── Excerpted records

(* ===== verification/Rcc.v ===== *)
(** The reset and clock control driver: stm32f10x_rcc.c (the same file in both
    firmware trees), as compiled for the STM32F10X_CL. *)
From S2P Require Import Prelude Mmio.

(** * Addresses and bit-band aliases (stm32f10x.h and the head of the source) *)
Definition PERIPH_BASE : Z := 0x40000000.
Definition PERIPH_BB_BASE : Z := 0x42000000.
Definition RCC_BASE : Z := 0x40021000.
Definition RCC_OFFSET : Z := RCC_BASE - PERIPH_BASE.
Definition RCC_CR := RCC_BASE + 0x00.
Definition RCC_CFGR := RCC_BASE + 0x04.
Definition RCC_CIR := RCC_BASE + 0x08.
Definition RCC_APB2RSTR := RCC_BASE + 0x0C.
Definition RCC_APB1RSTR := RCC_BASE + 0x10.
Definition RCC_AHBENR := RCC_BASE + 0x14.
Definition RCC_APB2ENR := RCC_BASE + 0x18.
Definition RCC_APB1ENR := RCC_BASE + 0x1C.
Definition RCC_BDCR := RCC_BASE + 0x20.
Definition RCC_CSR := RCC_BASE + 0x24.
Definition RCC_AHBRSTR := RCC_BASE + 0x28.
Definition RCC_CFGR2 := RCC_BASE + 0x2C.

(** The alias word of bit [n] of the register at [off] from the peripheral base. *)
Definition bit_band (off n : Z) : Z := PERIPH_BB_BASE + off * 32 + n * 4.
Definition CR_HSION_BB := bit_band RCC_OFFSET 0x00.
Definition CR_PLLON_BB := bit_band RCC_OFFSET 0x18.
Definition CR_PLL2ON_BB := bit_band RCC_OFFSET 0x1A.
Definition CR_PLL3ON_BB := bit_band RCC_OFFSET 0x1C.
Definition CR_CSSON_BB := bit_band RCC_OFFSET 0x13.
Definition CFGR_OTGFSPRE_BB := bit_band (RCC_OFFSET + 0x04) 0x16.
Definition BDCR_RTCEN_BB := bit_band (RCC_OFFSET + 0x20) 0x0F.
Definition BDCR_BDRST_BB := bit_band (RCC_OFFSET + 0x20) 0x10.
Definition CSR_LSION_BB := bit_band (RCC_OFFSET + 0x24) 0x00.
Definition CFGR2_I2S2SRC_BB := bit_band (RCC_OFFSET + 0x2C) 0x11.
Definition CFGR2_I2S3SRC_BB := bit_band (RCC_OFFSET + 0x2C) 0x12.

(** * Masks *)
Definition CR_HSEBYP_Reset : Z := 0xFFFBFFFF.
Definition CR_HSEBYP_Set : Z := 0x00040000.
Definition CR_HSEON_Reset : Z := 0xFFFEFFFF.
Definition CR_HSEON_Set : Z := 0x00010000.
Definition CR_HSITRIM_Mask : Z := 0xFFFFFF07.
Definition CFGR_PLL_Mask : Z := 0xFFC2FFFF.
Definition CFGR_PLLMull_Mask : Z := 0x003C0000.
Definition CFGR_PLLSRC_Mask : Z := 0x00010000.
Definition CFGR_SWS_Mask : Z := 0x0000000C.
Definition CFGR_SW_Mask : Z := 0xFFFFFFFC.
Definition CFGR_HPRE_Reset_Mask : Z := 0xFFFFFF0F.
Definition CFGR_HPRE_Set_Mask : Z := 0x000000F0.
Definition CFGR_PPRE1_Reset_Mask : Z := 0xFFFFF8FF.
Definition CFGR_PPRE1_Set_Mask : Z := 0x00000700.
Definition CFGR_PPRE2_Reset_Mask : Z := 0xFFFFC7FF.
Definition CFGR_PPRE2_Set_Mask : Z := 0x00003800.
Definition CFGR_ADCPRE_Reset_Mask : Z := 0xFFFF3FFF.
Definition CFGR_ADCPRE_Set_Mask : Z := 0x0000C000.
Definition CSR_RMVF_Set : Z := 0x01000000.
Definition CFGR2_PREDIV1SRC : Z := 0x00010000.
Definition CFGR2_PREDIV1 : Z := 0x0000000F.
Definition CFGR2_PREDIV2 : Z := 0x000000F0.
Definition CFGR2_PLL2MUL : Z := 0x00000F00.
Definition CFGR2_PLL3MUL : Z := 0x0000F000.
Definition FLAG_Mask : Z := 0x1F.
Definition CIR_BYTE2_ADDRESS : Z := 0x40021009.
Definition CIR_BYTE3_ADDRESS : Z := 0x4002100A.
Definition CFGR_BYTE4_ADDRESS : Z := 0x40021007.
Definition BDCR_ADDRESS : Z := PERIPH_BASE + RCC_OFFSET + 0x20.

Definition HSI_VALUE : Z := 8000000.
Definition HSE_VALUE : Z := 25000000.
Definition HSE_STARTUP_TIMEOUT : Z := 0x0500.
Definition RCC_FLAG_HSERDY : Z := 0x31.
Definition RCC_FLAG_PLL3RDY : Z := 0x3D.
Definition RCC_HSE_ON : Z := 0x00010000.
Definition RCC_HSE_Bypass : Z := 0x00040000.
Definition RCC_LSE_ON : Z := 0x01.
Definition RCC_LSE_Bypass : Z := 0x04.
Definition APBAHBPrescTable : list Z := [0; 0; 0; 0; 1; 2; 3; 4; 1; 2; 3; 4; 6; 7; 8; 9].
Definition ADCPrescTable : list Z := [2; 4; 6; 8].

Inductive ErrorStatus : Set := ERROR | SUCCESS.

(** [RCC_ClocksTypeDef] *)
Record RCC_ClocksTypeDef : Type := Clocks {
  SYSCLK_Frequency : Z; HCLK_Frequency : Z; PCLK1_Frequency : Z;
  PCLK2_Frequency : Z; ADCCLK_Frequency : Z
}.

(** [(uint32_t)NewState] *)
Definition state_bit (s : FunctionalState) : Z := match s with ENABLE => 1 | DISABLE => 0 end.

(** [reg |= m] when enabled, [reg &= ~m] when disabled. *)
Definition switch32 {H} `{Bus H} (reg m : Z) (s : FunctionalState) : M H unit :=
  match s with ENABLE => or32 reg m | DISABLE => and32 reg (not32 m) end.

Section rcc.
Context {H : Type} `{Bus H}.

Definition RCC_DeInit : M H unit :=
  _ ← or32 RCC_CR 0x00000001;
  _ ← and32 RCC_CFGR 0xF0FF0000;
  _ ← and32 RCC_CR 0xFEF6FFFF;
  _ ← and32 RCC_CR 0xFFFBFFFF;
  _ ← and32 RCC_CFGR 0xFF80FFFF;
  _ ← and32 RCC_CR 0xEBFFFFFF;
  _ ← wr32 RCC_CIR 0x00FF0000;
  wr32 RCC_CFGR2 0x00000000.

Definition RCC_HSEConfig (RCC_HSE : Z) : M H unit :=
  _ ← and32 RCC_CR CR_HSEON_Reset;
  _ ← and32 RCC_CR CR_HSEBYP_Reset;
  if RCC_HSE =? RCC_HSE_ON then or32 RCC_CR CR_HSEON_Set
  else if RCC_HSE =? RCC_HSE_Bypass then or32 RCC_CR (Z.lor CR_HSEBYP_Set CR_HSEON_Set)
  else mret tt.

Definition RCC_GetFlagStatus (RCC_FLAG : Z) : M H FlagStatus :=
  let tmp := Z.shiftr RCC_FLAG 5 in
  statusreg ← (if tmp =? 1 then rd32 RCC_CR
               else if tmp =? 2 then rd32 RCC_BDCR else rd32 RCC_CSR);
  let tmp := Z.land RCC_FLAG FLAG_Mask in
  mret (if negb (Z.land statusreg (Z.shiftl 1 tmp) =? 0) then SET else RESET).

(** The do-while loop: the counter is incremented before it is tested. *)
Definition hse_wait_body (StartUpCounter : Z) : M H (Z + Z) :=
  HSEStatus ← RCC_GetFlagStatus RCC_FLAG_HSERDY;
  let StartUpCounter := StartUpCounter + 1 in
  mret (if negb (StartUpCounter =? HSE_STARTUP_TIMEOUT) && bool_decide (HSEStatus = RESET)
        then inl StartUpCounter else inr StartUpCounter).

Definition RCC_WaitForHSEStartUp : M H ErrorStatus :=
  _ ← loop (Z.to_pos HSE_STARTUP_TIMEOUT) hse_wait_body 0;
  st ← RCC_GetFlagStatus RCC_FLAG_HSERDY;
  mret (if bool_decide (st <> RESET) then SUCCESS else ERROR).

(** [tmpreg = reg; tmpreg &= mask; tmpreg |= v; reg = tmpreg] *)
Definition field32 (reg mask v : Z) : M H unit :=
  tmpreg ← rd32 reg; wr32 reg (Z.lor (Z.land tmpreg mask) v).

Definition RCC_AdjustHSICalibrationValue (HSICalibrationValue : Z) : M H unit :=
  field32 RCC_CR CR_HSITRIM_Mask (Z.shiftl HSICalibrationValue 3).
Definition RCC_HSICmd (NewState : FunctionalState) : M H unit :=
  wr32 CR_HSION_BB (state_bit NewState).
Definition RCC_PLLConfig (RCC_PLLSource RCC_PLLMul : Z) : M H unit :=
  field32 RCC_CFGR CFGR_PLL_Mask (Z.lor RCC_PLLSource RCC_PLLMul).
Definition RCC_PLLCmd (NewState : FunctionalState) : M H unit :=
  wr32 CR_PLLON_BB (state_bit NewState).
Definition RCC_PREDIV1Config (RCC_PREDIV1_Source RCC_PREDIV1_Div : Z) : M H unit :=
  field32 RCC_CFGR2 (not32 (Z.lor CFGR2_PREDIV1 CFGR2_PREDIV1SRC))
          (Z.lor RCC_PREDIV1_Source RCC_PREDIV1_Div).
Definition RCC_PREDIV2Config (RCC_PREDIV2_Div : Z) : M H unit :=
  field32 RCC_CFGR2 (not32 CFGR2_PREDIV2) RCC_PREDIV2_Div.
Definition RCC_PLL2Config (RCC_PLL2Mul : Z) : M H unit :=
  field32 RCC_CFGR2 (not32 CFGR2_PLL2MUL) RCC_PLL2Mul.
Definition RCC_PLL2Cmd (NewState : FunctionalState) : M H unit :=
  wr32 CR_PLL2ON_BB (state_bit NewState).
Definition RCC_PLL3Config (RCC_PLL3Mul : Z) : M H unit :=
  field32 RCC_CFGR2 (not32 CFGR2_PLL3MUL) RCC_PLL3Mul.
Definition RCC_PLL3Cmd (NewState : FunctionalState) : M H unit :=
  wr32 CR_PLL3ON_BB (state_bit NewState).
Definition RCC_SYSCLKConfig (RCC_SYSCLKSource : Z) : M H unit :=
  field32 RCC_CFGR CFGR_SW_Mask RCC_SYSCLKSource.
Definition RCC_GetSYSCLKSource : M H Z :=
  cfgr ← rd32 RCC_CFGR; mret (u8 (Z.land cfgr CFGR_SWS_Mask)).
Definition RCC_HCLKConfig (RCC_SYSCLK : Z) : M H unit :=
  field32 RCC_CFGR CFGR_HPRE_Reset_Mask RCC_SYSCLK.
Definition RCC_PCLK1Config (RCC_HCLK : Z) : M H unit :=
  field32 RCC_CFGR CFGR_PPRE1_Reset_Mask RCC_HCLK.
Definition RCC_PCLK2Config (RCC_HCLK : Z) : M H unit :=
  field32 RCC_CFGR CFGR_PPRE2_Reset_Mask (u32 (Z.shiftl RCC_HCLK 3)).
Definition RCC_ITConfig (RCC_IT : Z) (NewState : FunctionalState) : M H unit :=
  v ← rd8 CIR_BYTE2_ADDRESS;
  match NewState with
  | ENABLE => wr8 CIR_BYTE2_ADDRESS (Z.lor v RCC_IT)
  | DISABLE => wr8 CIR_BYTE2_ADDRESS (Z.land v (u8 (not32 RCC_IT)))
  end.
Definition RCC_OTGFSCLKConfig (RCC_OTGFSCLKSource : Z) : M H unit :=
  wr32 CFGR_OTGFSPRE_BB RCC_OTGFSCLKSource.
Definition RCC_ADCCLKConfig (RCC_PCLK2 : Z) : M H unit :=
  field32 RCC_CFGR CFGR_ADCPRE_Reset_Mask RCC_PCLK2.
Definition RCC_I2S2CLKConfig (RCC_I2S2CLKSource : Z) : M H unit :=
  wr32 CFGR2_I2S2SRC_BB RCC_I2S2CLKSource.
Definition RCC_I2S3CLKConfig (RCC_I2S3CLKSource : Z) : M H unit :=
  wr32 CFGR2_I2S3SRC_BB RCC_I2S3CLKSource.
Definition RCC_LSEConfig (RCC_LSE : Z) : M H unit :=
  _ ← wr8 BDCR_ADDRESS 0;
  _ ← wr8 BDCR_ADDRESS 0;
  if RCC_LSE =? RCC_LSE_ON then wr8 BDCR_ADDRESS RCC_LSE_ON
  else if RCC_LSE =? RCC_LSE_Bypass then wr8 BDCR_ADDRESS (Z.lor RCC_LSE_Bypass RCC_LSE_ON)
  else mret tt.
Definition RCC_LSICmd (NewState : FunctionalState) : M H unit :=
  wr32 CSR_LSION_BB (state_bit NewState).
Definition RCC_RTCCLKConfig (RCC_RTCCLKSource : Z) : M H unit := or32 RCC_BDCR RCC_RTCCLKSource.
Definition RCC_RTCCLKCmd (NewState : FunctionalState) : M H unit :=
  wr32 BDCR_RTCEN_BB (state_bit NewState).

(** The branches of [case 0x08] of RCC_GetClocksFreq: the PLL is the system
    clock. *)
Definition pll_frequency : M H Z :=
  cfgr ← rd32 RCC_CFGR;
  let pllmull := Z.land cfgr CFGR_PLLMull_Mask in
  cfgr ← rd32 RCC_CFGR;
  let pllsource := Z.land cfgr CFGR_PLLSRC_Mask in
  let pllmull := Z.shiftr pllmull 18 in
  let pllmull := if negb (pllmull =? 0x0D) then pllmull + 2 else 13 / 2 in
  if pllsource =? 0 then mret (u32 (Z.shiftr HSI_VALUE 1 * pllmull))
  else
    cfgr2 ← rd32 RCC_CFGR2;
    let prediv1source := Z.land cfgr2 CFGR2_PREDIV1SRC in
    cfgr2 ← rd32 RCC_CFGR2;
    let prediv1factor := Z.land cfgr2 CFGR2_PREDIV1 + 1 in
    if prediv1source =? 0 then mret (u32 (HSE_VALUE / prediv1factor * pllmull))
    else
      cfgr2 ← rd32 RCC_CFGR2;
      let prediv2factor := Z.shiftr (Z.land cfgr2 CFGR2_PREDIV2) 4 + 1 in
      cfgr2 ← rd32 RCC_CFGR2;
      let pll2mull := Z.shiftr (Z.land cfgr2 CFGR2_PLL2MUL) 8 + 2 in
      mret (u32 (u32 (HSE_VALUE / prediv2factor * pll2mull) / prediv1factor * pllmull)).

Definition RCC_GetClocksFreq : M H RCC_ClocksTypeDef :=
  cfgr ← rd32 RCC_CFGR;
  let tmp := Z.land cfgr CFGR_SWS_Mask in
  sysclk ← (if tmp =? 0x00 then mret HSI_VALUE
            else if tmp =? 0x04 then mret HSE_VALUE
            else if tmp =? 0x08 then pll_frequency
            else mret HSI_VALUE);
  cfgr ← rd32 RCC_CFGR;
  presc ← index APBAHBPrescTable (Z.shiftr (Z.land cfgr CFGR_HPRE_Set_Mask) 4);
  let hclk := Z.shiftr sysclk presc in
  cfgr ← rd32 RCC_CFGR;
  presc ← index APBAHBPrescTable (Z.shiftr (Z.land cfgr CFGR_PPRE1_Set_Mask) 8);
  let pclk1 := Z.shiftr hclk presc in
  cfgr ← rd32 RCC_CFGR;
  presc ← index APBAHBPrescTable (Z.shiftr (Z.land cfgr CFGR_PPRE2_Set_Mask) 11);
  let pclk2 := Z.shiftr hclk presc in
  cfgr ← rd32 RCC_CFGR;
  presc ← index ADCPrescTable (Z.shiftr (Z.land cfgr CFGR_ADCPRE_Set_Mask) 14);
  mret (Clocks sysclk hclk pclk1 pclk2 (pclk2 / presc)).

Definition RCC_AHBPeriphClockCmd (RCC_AHBPeriph : Z) (NewState : FunctionalState) : M H unit :=
  switch32 RCC_AHBENR RCC_AHBPeriph NewState.
Definition RCC_APB2PeriphClockCmd (RCC_APB2Periph : Z) (NewState : FunctionalState) : M H unit :=
  switch32 RCC_APB2ENR RCC_APB2Periph NewState.
Definition RCC_APB1PeriphClockCmd (RCC_APB1Periph : Z) (NewState : FunctionalState) : M H unit :=
  switch32 RCC_APB1ENR RCC_APB1Periph NewState.
Definition RCC_AHBPeriphResetCmd (RCC_AHBPeriph : Z) (NewState : FunctionalState) : M H unit :=
  switch32 RCC_AHBRSTR RCC_AHBPeriph NewState.
Definition RCC_APB2PeriphResetCmd (RCC_APB2Periph : Z) (NewState : FunctionalState) : M H unit :=
  switch32 RCC_APB2RSTR RCC_APB2Periph NewState.
Definition RCC_APB1PeriphResetCmd (RCC_APB1Periph : Z) (NewState : FunctionalState) : M H unit :=
  switch32 RCC_APB1RSTR RCC_APB1Periph NewState.
Definition RCC_BackupResetCmd (NewState : FunctionalState) : M H unit :=
  wr32 BDCR_BDRST_BB (state_bit NewState).
Definition RCC_ClockSecuritySystemCmd (NewState : FunctionalState) : M H unit :=
  wr32 CR_CSSON_BB (state_bit NewState).
Definition RCC_MCOConfig (RCC_MCO : Z) : M H unit := wr8 CFGR_BYTE4_ADDRESS RCC_MCO.
Definition RCC_ClearFlag : M H unit := or32 RCC_CSR CSR_RMVF_Set.
Definition RCC_GetITStatus (RCC_IT : Z) : M H FlagStatus :=
  cir ← rd32 RCC_CIR;
  mret (if negb (Z.land cir RCC_IT =? 0) then SET else RESET).
Definition RCC_ClearITPendingBit (RCC_IT : Z) : M H unit := wr8 CIR_BYTE3_ADDRESS RCC_IT.
End rcc.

────

▶ Task directions: Would you print exactly and only the lines of the material above that run from the line with "and32 RCC_CR CR_HSEBYP_Reset;" through the line with "Definition RCC_PLL2Cmd (NewState", both included?

▶ Answer to the problem:
  _ ← and32 RCC_CR CR_HSEBYP_Reset;
  if RCC_HSE =? RCC_HSE_ON then or32 RCC_CR CR_HSEON_Set
  else if RCC_HSE =? RCC_HSE_Bypass then or32 RCC_CR (Z.lor CR_HSEBYP_Set CR_HSEON_Set)
  else mret tt.

Definition RCC_GetFlagStatus (RCC_FLAG : Z) : M H FlagStatus :=
  let tmp := Z.shiftr RCC_FLAG 5 in
  statusreg ← (if tmp =? 1 then rd32 RCC_CR
               else if tmp =? 2 then rd32 RCC_BDCR else rd32 RCC_CSR);
  let tmp := Z.land RCC_FLAG FLAG_Mask in
  mret (if negb (Z.land statusreg (Z.shiftl 1 tmp) =? 0) then SET else RESET).

(** The do-while loop: the counter is incremented before it is tested. *)
Definition hse_wait_body (StartUpCounter : Z) : M H (Z + Z) :=
  HSEStatus ← RCC_GetFlagStatus RCC_FLAG_HSERDY;
  let StartUpCounter := StartUpCounter + 1 in
  mret (if negb (StartUpCounter =? HSE_STARTUP_TIMEOUT) && bool_decide (HSEStatus = RESET)
        then inl StartUpCounter else inr StartUpCounter).

Definition RCC_WaitForHSEStartUp : M H ErrorStatus :=
  _ ← loop (Z.to_pos HSE_STARTUP_TIMEOUT) hse_wait_body 0;
  st ← RCC_GetFlagStatus RCC_FLAG_HSERDY;
  mret (if bool_decide (st <> RESET) then SUCCESS else ERROR).

(** [tmpreg = reg; tmpreg &= mask; tmpreg |= v; reg = tmpreg] *)
Definition field32 (reg mask v : Z) : M H unit :=
  tmpreg ← rd32 reg; wr32 reg (Z.lor (Z.land tmpreg mask) v).

Definition RCC_AdjustHSICalibrationValue (HSICalibrationValue : Z) : M H unit :=
  field32 RCC_CR CR_HSITRIM_Mask (Z.shiftl HSICalibrationValue 3).
Definition RCC_HSICmd (NewState : FunctionalState) : M H unit :=
  wr32 CR_HSION_BB (state_bit NewState).
Definition RCC_PLLConfig (RCC_PLLSource RCC_PLLMul : Z) : M H unit :=
  field32 RCC_CFGR CFGR_PLL_Mask (Z.lor RCC_PLLSource RCC_PLLMul).
Definition RCC_PLLCmd (NewState : FunctionalState) : M H unit :=
  wr32 CR_PLLON_BB (state_bit NewState).
Definition RCC_PREDIV1Config (RCC_PREDIV1_Source RCC_PREDIV1_Div : Z) : M H unit :=
  field32 RCC_CFGR2 (not32 (Z.lor CFGR2_PREDIV1 CFGR2_PREDIV1SRC))
          (Z.lor RCC_PREDIV1_Source RCC_PREDIV1_Div).
Definition RCC_PREDIV2Config (RCC_PREDIV2_Div : Z) : M H unit :=
  field32 RCC_CFGR2 (not32 CFGR2_PREDIV2) RCC_PREDIV2_Div.
Definition RCC_PLL2Config (RCC_PLL2Mul : Z) : M H unit :=
  field32 RCC_CFGR2 (not32 CFGR2_PLL2MUL) RCC_PLL2Mul.
Definition RCC_PLL2Cmd (NewState : FunctionalState) : M H unit :=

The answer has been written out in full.